Information below:

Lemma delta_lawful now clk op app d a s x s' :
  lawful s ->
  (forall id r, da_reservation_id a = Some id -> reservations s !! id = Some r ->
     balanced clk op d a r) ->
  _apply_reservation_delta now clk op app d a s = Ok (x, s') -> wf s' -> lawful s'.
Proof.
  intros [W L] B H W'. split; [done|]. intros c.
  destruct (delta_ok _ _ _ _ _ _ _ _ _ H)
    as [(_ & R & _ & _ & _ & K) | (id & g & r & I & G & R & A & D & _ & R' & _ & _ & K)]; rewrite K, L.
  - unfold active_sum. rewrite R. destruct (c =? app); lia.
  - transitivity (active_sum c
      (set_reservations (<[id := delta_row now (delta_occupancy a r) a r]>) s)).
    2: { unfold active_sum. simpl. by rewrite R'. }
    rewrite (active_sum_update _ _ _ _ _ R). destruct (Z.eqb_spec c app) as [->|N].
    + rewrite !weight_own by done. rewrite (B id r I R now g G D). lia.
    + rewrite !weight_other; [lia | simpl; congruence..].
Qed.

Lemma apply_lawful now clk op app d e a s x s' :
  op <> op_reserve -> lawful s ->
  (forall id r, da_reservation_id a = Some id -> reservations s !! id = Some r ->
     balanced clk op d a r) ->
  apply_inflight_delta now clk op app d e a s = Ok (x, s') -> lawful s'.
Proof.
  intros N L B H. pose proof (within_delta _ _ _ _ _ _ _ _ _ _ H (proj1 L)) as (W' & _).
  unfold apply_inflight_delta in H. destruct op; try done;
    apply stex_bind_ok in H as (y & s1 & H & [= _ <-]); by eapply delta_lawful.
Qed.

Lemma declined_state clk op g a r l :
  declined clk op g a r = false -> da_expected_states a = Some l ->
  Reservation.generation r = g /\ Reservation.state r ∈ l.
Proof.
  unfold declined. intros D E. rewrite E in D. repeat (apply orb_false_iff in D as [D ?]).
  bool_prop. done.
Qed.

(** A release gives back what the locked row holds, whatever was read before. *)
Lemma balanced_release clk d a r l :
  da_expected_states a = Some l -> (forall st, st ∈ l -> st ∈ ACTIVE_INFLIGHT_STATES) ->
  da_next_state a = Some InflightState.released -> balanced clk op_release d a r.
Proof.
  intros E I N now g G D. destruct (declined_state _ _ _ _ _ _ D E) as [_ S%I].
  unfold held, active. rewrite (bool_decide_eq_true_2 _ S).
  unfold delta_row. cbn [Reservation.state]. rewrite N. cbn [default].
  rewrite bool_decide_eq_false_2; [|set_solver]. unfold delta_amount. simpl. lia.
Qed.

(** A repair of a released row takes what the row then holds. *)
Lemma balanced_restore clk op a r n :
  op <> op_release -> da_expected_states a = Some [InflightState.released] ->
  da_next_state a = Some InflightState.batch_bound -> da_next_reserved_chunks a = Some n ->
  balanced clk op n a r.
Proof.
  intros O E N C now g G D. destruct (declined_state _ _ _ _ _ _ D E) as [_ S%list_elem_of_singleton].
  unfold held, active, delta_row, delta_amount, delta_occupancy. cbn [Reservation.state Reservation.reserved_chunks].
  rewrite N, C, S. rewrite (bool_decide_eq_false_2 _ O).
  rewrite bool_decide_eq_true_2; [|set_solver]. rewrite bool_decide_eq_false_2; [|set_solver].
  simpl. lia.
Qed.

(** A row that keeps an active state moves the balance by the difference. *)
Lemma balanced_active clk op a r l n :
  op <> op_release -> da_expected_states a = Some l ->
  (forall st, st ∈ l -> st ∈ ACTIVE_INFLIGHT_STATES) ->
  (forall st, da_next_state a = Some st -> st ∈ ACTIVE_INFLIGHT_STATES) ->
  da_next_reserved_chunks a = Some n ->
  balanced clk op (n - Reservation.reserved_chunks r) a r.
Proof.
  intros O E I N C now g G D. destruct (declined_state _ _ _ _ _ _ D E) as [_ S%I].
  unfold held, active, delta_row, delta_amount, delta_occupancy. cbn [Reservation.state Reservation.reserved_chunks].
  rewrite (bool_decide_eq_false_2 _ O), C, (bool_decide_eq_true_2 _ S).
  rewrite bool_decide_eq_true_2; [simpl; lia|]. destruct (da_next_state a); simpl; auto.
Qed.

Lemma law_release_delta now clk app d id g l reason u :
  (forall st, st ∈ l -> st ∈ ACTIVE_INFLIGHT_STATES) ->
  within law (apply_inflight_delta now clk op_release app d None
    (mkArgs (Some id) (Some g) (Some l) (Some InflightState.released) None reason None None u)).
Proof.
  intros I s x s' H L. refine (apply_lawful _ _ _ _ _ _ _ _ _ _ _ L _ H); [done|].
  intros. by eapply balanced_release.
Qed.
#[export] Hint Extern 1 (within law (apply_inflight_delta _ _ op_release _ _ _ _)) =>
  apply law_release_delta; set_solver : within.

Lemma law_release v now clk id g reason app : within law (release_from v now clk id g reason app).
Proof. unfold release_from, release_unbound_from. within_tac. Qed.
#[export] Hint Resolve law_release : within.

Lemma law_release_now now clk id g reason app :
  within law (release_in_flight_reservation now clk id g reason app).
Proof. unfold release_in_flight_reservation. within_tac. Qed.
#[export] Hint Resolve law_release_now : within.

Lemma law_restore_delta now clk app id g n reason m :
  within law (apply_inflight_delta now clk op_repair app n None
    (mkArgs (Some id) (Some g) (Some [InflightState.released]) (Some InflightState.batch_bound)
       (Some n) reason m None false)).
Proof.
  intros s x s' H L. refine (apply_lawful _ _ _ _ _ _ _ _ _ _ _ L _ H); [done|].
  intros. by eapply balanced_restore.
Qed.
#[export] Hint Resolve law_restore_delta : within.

End of Information.

Word for word, write out all of the entries again.

Lemma delta_lawful now clk op app d a s x s' :
  lawful s ->
  (forall id r, da_reservation_id a = Some id -> reservations s !! id = Some r ->
     balanced clk op d a r) ->
  _apply_reservation_delta now clk op app d a s = Ok (x, s') -> wf s' -> lawful s'.
Proof.
  intros [W L] B H W'. split; [done|]. intros c.
  destruct (delta_ok _ _ _ _ _ _ _ _ _ H)
    as [(_ & R & _ & _ & _ & K) | (id & g & r & I & G & R & A & D & _ & R' & _ & _ & K)]; rewrite K, L.
  - unfold active_sum. rewrite R. destruct (c =? app); lia.
  - transitivity (active_sum c
      (set_reservations (<[id := delta_row now (delta_occupancy a r) a r]>) s)).
    2: { unfold active_sum. simpl. by rewrite R'. }
    rewrite (active_sum_update _ _ _ _ _ R). destruct (Z.eqb_spec c app) as [->|N].
    + rewrite !weight_own by done. rewrite (B id r I R now g G D). lia.
    + rewrite !weight_other; [lia | simpl; congruence..].
Qed.

Lemma apply_lawful now clk op app d e a s x s' :
  op <> op_reserve -> lawful s ->
  (forall id r, da_reservation_id a = Some id -> reservations s !! id = Some r ->
     balanced clk op d a r) ->
  apply_inflight_delta now clk op app d e a s = Ok (x, s') -> lawful s'.
Proof.
  intros N L B H. pose proof (within_delta _ _ _ _ _ _ _ _ _ _ H (proj1 L)) as (W' & _).
  unfold apply_inflight_delta in H. destruct op; try done;
    apply stex_bind_ok in H as (y & s1 & H & [= _ <-]); by eapply delta_lawful.
Qed.

Lemma declined_state clk op g a r l :
  declined clk op g a r = false -> da_expected_states a = Some l ->
  Reservation.generation r = g /\ Reservation.state r ∈ l.
Proof.
  unfold declined. intros D E. rewrite E in D. repeat (apply orb_false_iff in D as [D ?]).
  bool_prop. done.
Qed.

(** A release gives back what the locked row holds, whatever was read before. *)
Lemma balanced_release clk d a r l :
  da_expected_states a = Some l -> (forall st, st ∈ l -> st ∈ ACTIVE_INFLIGHT_STATES) ->
  da_next_state a = Some InflightState.released -> balanced clk op_release d a r.
Proof.
  intros E I N now g G D. destruct (declined_state _ _ _ _ _ _ D E) as [_ S%I].
  unfold held, active. rewrite (bool_decide_eq_true_2 _ S).
  unfold delta_row. cbn [Reservation.state]. rewrite N. cbn [default].
  rewrite bool_decide_eq_false_2; [|set_solver]. unfold delta_amount. simpl. lia.
Qed.

(** A repair of a released row takes what the row then holds. *)
Lemma balanced_restore clk op a r n :
  op <> op_release -> da_expected_states a = Some [InflightState.released] ->
  da_next_state a = Some InflightState.batch_bound -> da_next_reserved_chunks a = Some n ->
  balanced clk op n a r.
Proof.
  intros O E N C now g G D. destruct (declined_state _ _ _ _ _ _ D E) as [_ S%list_elem_of_singleton].
  unfold held, active, delta_row, delta_amount, delta_occupancy. cbn [Reservation.state Reservation.reserved_chunks].
  rewrite N, C, S. rewrite (bool_decide_eq_false_2 _ O).
  rewrite bool_decide_eq_true_2; [|set_solver]. rewrite bool_decide_eq_false_2; [|set_solver].
  simpl. lia.
Qed.

(** A row that keeps an active state moves the balance by the difference. *)
Lemma balanced_active clk op a r l n :
  op <> op_release -> da_expected_states a = Some l ->
  (forall st, st ∈ l -> st ∈ ACTIVE_INFLIGHT_STATES) ->
  (forall st, da_next_state a = Some st -> st ∈ ACTIVE_INFLIGHT_STATES) ->
  da_next_reserved_chunks a = Some n ->
  balanced clk op (n - Reservation.reserved_chunks r) a r.
Proof.
  intros O E I N C now g G D. destruct (declined_state _ _ _ _ _ _ D E) as [_ S%I].
  unfold held, active, delta_row, delta_amount, delta_occupancy. cbn [Reservation.state Reservation.reserved_chunks].
  rewrite (bool_decide_eq_false_2 _ O), C, (bool_decide_eq_true_2 _ S).
  rewrite bool_decide_eq_true_2; [simpl; lia|]. destruct (da_next_state a); simpl; auto.
Qed.

Lemma law_release_delta now clk app d id g l reason u :
  (forall st, st ∈ l -> st ∈ ACTIVE_INFLIGHT_STATES) ->
  within law (apply_inflight_delta now clk op_release app d None
    (mkArgs (Some id) (Some g) (Some l) (Some InflightState.released) None reason None None u)).
Proof.
  intros I s x s' H L. refine (apply_lawful _ _ _ _ _ _ _ _ _ _ _ L _ H); [done|].
  intros. by eapply balanced_release.
Qed.
#[export] Hint Extern 1 (within law (apply_inflight_delta _ _ op_release _ _ _ _)) =>
  apply law_release_delta; set_solver : within.

Lemma law_release v now clk id g reason app : within law (release_from v now clk id g reason app).
Proof. unfold release_from, release_unbound_from. within_tac. Qed.
#[export] Hint Resolve law_release : within.

Lemma law_release_now now clk id g reason app :
  within law (release_in_flight_reservation now clk id g reason app).
Proof. unfold release_in_flight_reservation. within_tac. Qed.
#[export] Hint Resolve law_release_now : within.

Lemma law_restore_delta now clk app id g n reason m :
  within law (apply_inflight_delta now clk op_repair app n None
    (mkArgs (Some id) (Some g) (Some [InflightState.released]) (Some InflightState.batch_bound)
       (Some n) reason m None false)).
Proof.
  intros s x s' H L. refine (apply_lawful _ _ _ _ _ _ _ _ _ _ _ L _ H); [done|].
  intros. by eapply balanced_restore.
Qed.
#[export] Hint Resolve law_restore_delta : within.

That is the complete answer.